Но однажды ночью, когда, привыкнув к этой пассивной осаде, они спокойно уснули, их разбудил крик: «К оружию!» Капитану Коллинзу, офицеру королевского военно-морского флота, надоело это промедление, и он добился у генерала Вуга разрешения под свою ответственность совершить ночную вылазку с добровольцами. Смело и ловко проведенная операция отчасти удалась, и, несмотря на отчаянное сопротивление осажденных, англичане на рассвете овладели всеми укреплениями. Тридцать или сорок бунтовщиков были убиты, остальные захвачены в плен, кроме семи солдат, укрывшихся в пороховом погребе. Для людей несомненного мужества и притом доведенных до отчаяния уже само место укрытия стало грозным оружием. Поэтому капитан Коллинз, вместо того чтобы преследовать их, приказал прекратить атаку и, разместив солдат в наружных укреплениях, вернулся к тактике Вуга, то есть к спокойной и упорной осаде, выдерживать которую становилось тем труднее, чем меньше защитников (и так доведенных до крайности) оставалось внутри.
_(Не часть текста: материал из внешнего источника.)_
Definition ssh_rows : list (gostring * gostring) :=
  let s := SSH cfg in
  [(bs "sshd ports", Card.ints (ssh_Ports s));
   (bs "Keepalive", itoa (ssh_ClientAliveInterval s) ++ bs "s × " ++ itoa (ssh_ClientAliveCountMax s));
   (bs "MaxStartups", ssh_MaxStartups s);
   (bs "Compression", if ssh_Compression s then bs "on" else bs "off (faster)");
   (bs "Limit policy", bs "kick " ++ limiter_Policy (Limiter cfg))].
Definition tip_rows : list (gostring * gostring) :=
  [(bs "UDPGW in app", bs "127.0.0.1:7300"); (bs "WS payload", bs "GET / HTTP/1.1[crlf]");
   ([], bs "Host: <host>[crlf]"); ([], bs "Upgrade: websocket[crlf]"); ([], bs "[crlf]");
   (bs "SSL/TLS", bs "gateway port + any SNI")].
Definition renderNetwork (n : NetworkState) (w : Z) : option gostring :=
  let cw := cardWidth w in
  gw ← gateway_rows n cw;
  let gwCard := renderCard (bs "🚪  Gateway (SSH · WebSocket · TLS)") gw cw in
  u ← udpgw_rows n cw;
  let udpCard := renderCard (bs "📞  UDP gateway (calls · games · DNS)") u cw in
  let sshCard := renderCard (bs "🔐  SSH") ssh_rows cw in
  let tips := renderCard (bs "💡  Client setup") tip_rows cw in
  Some (title (bs "🌐 GATEWAY & UDP") ++
        (if twoColumns w
         then join_horizontal [gwCard; bs "  "; udpCard] ++ [x0a] ++ join_horizontal [sshCard; bs "  "; tips]
         else join_vertical [gwCard; udpCard; sshCard]) ++
        keyHelp (bs "change ports in /etc/sshfortress/config.yaml, then: sshfortress apply")).

(* ------------------------------------------------------------------ *)
(** * Optimizer, diagnosis, backups, settings                            *)
(* ------------------------------------------------------------------ *)

Definition optimizer_widths : list Z := [2; 36; 20; 20].
Definition param_cells (p : Param) : list gostring :=
  let '(mark, cur) :=
    if p_Applied p then (render StyleSuccess CheckMark, render StyleSuccess (p_Current p))
    else if negb (p_Supported p) then (render StyleDim (bs "-"), render StyleDim (bs "n/a"))
    else (render StyleDanger CrossMark, render StyleDanger (p_Current p)) in
  [mark; render StyleDim (p_Key p); cur; render StyleInfo (p_Value p)].
(** [bbr] is what [netopt.BBRActive] answers. *)
Definition renderOptimizer (s : OptimizerState) (bbr : bool) (w : Z) : option gostring :=
  let '(applied, total) := Score (op_Params s) in
  let pct := if 0 <? total then percent applied total else of_int 0 in
  bar ← renderProgressBar pct 30;
  h ← header optimizer_widths [[]; bs "SETTING"; bs "CURRENT"; bs "TARGET"];
  ls ← lines_of (fun _ p => row optimizer_widths (param_cells p)) 0 (op_Params s);
  Some (title (bs "⚡ NETWORK OPTIMIZER") ++ bs "  " ++ bar ++ bs " " ++ whole_percent pct ++ bs "  (" ++
        itoa applied ++ bs "/" ++ itoa total ++ bs ")   BBR: " ++ ok bbr (bs "on") (bs "off") ++ [x0a; x0a] ++
        h ++ ls ++ keyHelp (bs "a apply all (persists across reboots)   x restore original values")).

Definition styled_mark (c : Check) : gostring :=
  let s := ck_Status c in
  if eqb_str s OK then render StyleSuccess (bs "✓") else if eqb_str s Warn then render StyleWarning (bs "!")
  else if eqb_str s Fail then render StyleDanger (bs "✗") else render StyleDim (bs "-").
Definition check_block (w : Z) (c : Check) : option gostring :=
  name ← pad (ck_Name c) 20;
  detail ← trunc (ck_Detail c) (w - 28);
  fix_ ← (match ck_Fix c with
          | [] => Some []
          | f => if eqb_str (ck_Status c) OK then Some []
                 else t ← trunc f (w - 12); Some (render StyleDim (bs "      → " ++ t) ++ [x0a])
          end);
  Some (bs "  " ++ styled_mark c ++ bs " " ++ name ++ bs " " ++ detail ++ [x0a] ++ fix_).
Definition renderDoctor (s : DoctorState) (w : Z) : option gostring :=
  let top := title (bs "🩺 DOCTOR") in
  if negb (dc_Ran s) then Some (top ++ bs "  running checks…")
  else
    blocks ← mapM (check_block w) (dc_Checks s);
    let '(okN, warn, fail) := Summary (dc_Checks s) in
    Some (top ++ mjoin blocks ++ [x0a] ++ bs "  " ++ render StyleSuccess (itoa okN ++ bs " ok") ++ bs "  " ++
          render StyleWarning (itoa warn ++ bs " warnings") ++ bs "  " ++
          render StyleDanger (itoa fail ++ bs " problems") ++ keyHelp (bs "r run again")).

Definition backup_widths : list Z := [18; 7; 10; 50].
Definition backup_cells (b : BackupRecord) : list gostring :=
  [format_time (bs "2006-01-02 15:04") (bk_CreatedAt b); itoa (bk_UserCount b);
   Card.FormatBytes (bk_SizeBytes b); bk_FilePath b].
Definition renderBackup (s : BackupState) (focusSidebar : bool) (w : Z) : option gostring :=
  h ← header backup_widths [bs "DATE"; bs "USERS"; bs "SIZE"; bs "FILE"];
  ls ← lines_of (fun i b => l ← row backup_widths (backup_cells b);
                            Some (with_cursor w ((i =? bs_Cursor s) && negb focusSidebar) l)) 0 (bs_Backups s);
  Some (title (bs "💾 BACKUP & RESTORE") ++
        render StyleDim (bs "  Backups include users, limits, traffic and password hashes — restore on a new" ++ [x0a] ++
                         bs "  server and every account works with its old password.") ++ [x0a; x0a] ++ h ++
        (match bs_Backups s with [] => render StyleDim ([x0a] ++ bs "  no backups yet — press c") | _ => [] end) ++
        ls ++ keyHelp (bs "c create   enter restore   d delete   (CLI: sshfortress backup restore FILE)")).

Definition settings_server : list (gostring * gostring) :=
  [(bs "Host on cards", host); (bs "Config file", Path cfg); (bs "Data dir", DataDir cfg)].
Definition settings_defaults : list (gostring * gostring) :=
  let d := UserDefaults cfg in
  [(bs "Days", itoa (ud_DefaultExpirationDays d)); (bs "Devices", itoa (ud_DefaultMaxConnections d));
   (bs "Traffic GB", format_g (ud_DefaultTrafficGB d) ++ bs " (0 = unlimited)"); (bs "Group", ud_Group d)].
Definition settings_features : list (gostring * gostring) :=
  let g := Config.Gateway cfg in
  let u := UDPGW cfg in
  let l := Limiter cfg in
  let f := Config.Firewall cfg in
  [(bs "Gateway", on_off (gateway_Enabled g) ++ bs " " ++ show_ints (gateway_Ports g));
   (bs "UDP gateway", on_off (udpgw_Enabled u) ++ bs " (" ++ udpgw_Mode u ++ bs ") " ++ show_ints (udpgw_Ports u));
   (bs "Limiter", on_off (limiter_Enabled l) ++ bs ", kick " ++ limiter_Policy l ++ bs ", every " ++
                  itoa (limiter_IntervalSecs l) ++ bs "s");
   (bs "Auto-optimize", on_off (network_AutoOptimize (Network cfg)));
   (bs "Firewall", on_off (firewall_Enabled f) ++ bs " (local " ++ on_off (firewall_BlockLocal f) ++ bs ", smtp " ++
                   on_off (firewall_BlockSMTP f) ++ bs ")")].
Definition settings_ssh (cw : Z) : option (list (gostring * gostring)) :=
  let s := SSH cfg in
  banner ← trunc (replace_all (ssh_Banner s) [x0a] (bs " ")) (cw - 22);
  Some [(bs "Ports", Card.ints (ssh_Ports s)); (bs "Tuning", on_off (ssh_Tuning s));
        (bs "Max auth tries", itoa (ssh_MaxAuthTries s)); (bs "Banner", banner)].
Definition renderSettings (w : Z) : option gostring :=
  let cw := cardWidth w in
  let server := renderCard (bs "🖥  Server") settings_server cw in
  let defaults := renderCard (bs "👤  New user defaults") settings_defaults cw in
  let features := renderCard (bs "🧩  Features") settings_features cw in
  rows ← settings_ssh cw;
  let ssh := renderCard (bs "🔐  sshd") rows cw in
  Some (title (bs "⚙️  SETTINGS") ++
        (if twoColumns w
         then join_horizontal [server; bs "  "; defaults] ++ [x0a] ++ join_horizontal [features; bs "  "; ssh]
         else join_vertical [server; defaults; features; ssh]) ++
        [x0a; x0a] ++ bs "  Edit " ++ Path cfg ++ bs " then run  sshfortress apply").
(** A press on the body of a mounted window puts the window on top and
    focuses it; no rectangle and no session changes, and the position of
    the event is not read. *)
Theorem handleMouseDown_body getBoundingClientRect event pd st e w :
  event_target event = Some e ->
  isDragElement (Some e) = false ->
  JS.contains (classList e) "body" = true ->
  windows st !! parentNode e = Some w ->
  exists ws',
    handleMouseDown getBoundingClientRect event pd st =
      (Returned tt,
       Document ws' (dragState st) (FocusWindow (parentNode e))
         (if pd then S (prevented st) else prevented st) (others st)) /\
    Forall2 sameRect (windows st) ws' /\
    style_zIndex <$> ws' !! parentNode e = Some (zIndexOf (length (windows st) - 1)).
Proof.
  intros He Hd Hbody Hw. unfold handleMouseDown.
  rewrite hbind_run, preventDefaultIf_run, hbind_run.
  set (st1 := set_prevented st _).
  assert (Hf : isFocusableElement (event_target event) = true).
  { rewrite He. unfold isFocusableElement. by rewrite Hbody, orb_true_r. }
  rewrite Hf, He, Hd.
  destruct (handleFocusChange_effect event st1) as (o & ws' & f & os' & Hrun & Hrect).
  destruct (handleFocusChange_target st1 event e w He Hw) as (_ & _ & _ & _ & Htop).
  rewrite (handleFocusChange_window st1 event e w He Hw) in Hrun, Htop |- *.
  pose proof (f_equal (fun r => windows r.2) Hrun) as Hws.
  cbn [snd windows set_windows set_activeElement] in Hws, Htop. rewrite <- Hws in Hrect.
  eexists. split; [reflexivity|]. split; [exact Hrect|].
  match goal with
  | |- context [windows (set_windows st1 ?l)] => change (windows (set_windows st1 l)) with l
  end.
  rewrite Htop. cbn. unfold zIndexOf. do 3 f_equal.
  apply lookup_lt_Some in Hw. change (windows st1) with (windows st). lia.
Qed.

(** A touch on the body of the second window, with no touch point. *)
Lemma handleMouseDown_body_second :
  exists ws',
    handleMouseDown (Sample.fixedRect (Rect 20 300 200 150))
      (Sample.touchEvent "touchstart" (Some (Sample.bodyElement 1)) [])
      false Sample.staleState =
      (Returned tt, DesktopState ws' (Some Sample.staleSession) (FocusWindow 1) 0) /\
    style_zIndex <$> ws' !! 1%nat = Some "1".
Proof.
  destruct (handleMouseDown_body (Sample.fixedRect (Rect 20 300 200 150))
              (Sample.touchEvent "touchstart" (Some (Sample.bodyElement 1)) [])
              false Sample.staleState (Sample.bodyElement 1)
              (Window "300px" "20px" "200px" "150px" "1")
              eq_refl eq_refl eq_refl eq_refl) as (ws' & Hrun & _ & Htop).
  exists ws'. split; [exact Hrun | exact Htop].
Defined.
Были отрезаны все пути к примирению: генерал Вуг запретил вести всякие переговоры с несчастными. Им оставалось лишь сдаться на милость победителя.

А тем временем шел суд над попавшими в плен во время вылазки. Все они были приговорены к смерти. Впервые со времен английской оккупации Мальты была применена столь жестокая кара; до сих пор самым строгим наказанием были удары палками для солдат и аресты для офицеров. Понятно, какое впечатление произвел на жителей этот приговор, касающийся более ста человек. Со свойственной военным быстротой на площади Консерваторери, где должна была совершиться казнь, соорудили виселицы, и на следующий день туда привели осужденных. Но эшафоты делали неопытные в этом ремесле люди, а палачи, впервые взявшиеся за дело, тоже проявили мало сноровки. Из пятерых приговоренных, которых пытались повесить, двоих пришлось прикончить ударами кинжала, поскольку оборвалась веревка. Это зрелище взволновало пылкие души мальтийцев; ропот недовольства пробежал по толпе, всегда бунтующей против насилия. Еще одна попытка повешения не удалась: несчастный взмолился о помощи и крик его отозвался во всех сердцах; сами англичане, видимо из жалости, отдали приказ прекратить эту пытку. За два часа казнили всего шесть человек; с такой скоростью экзекуция продлилась бы несколько дней, и кто знает, чем бы все это завершилось! Итак, приговоренных снова увели в тюрьму и ночью переправили во Флориану. У мальтийцев забрезжила было надежда, что наказание будет смягчено, но они ошиблись. Несчастных ждал лишь иной вид смерти: вместо виселицы — расстрел. Как мы увидим, это была скорее жестокость, чем милость.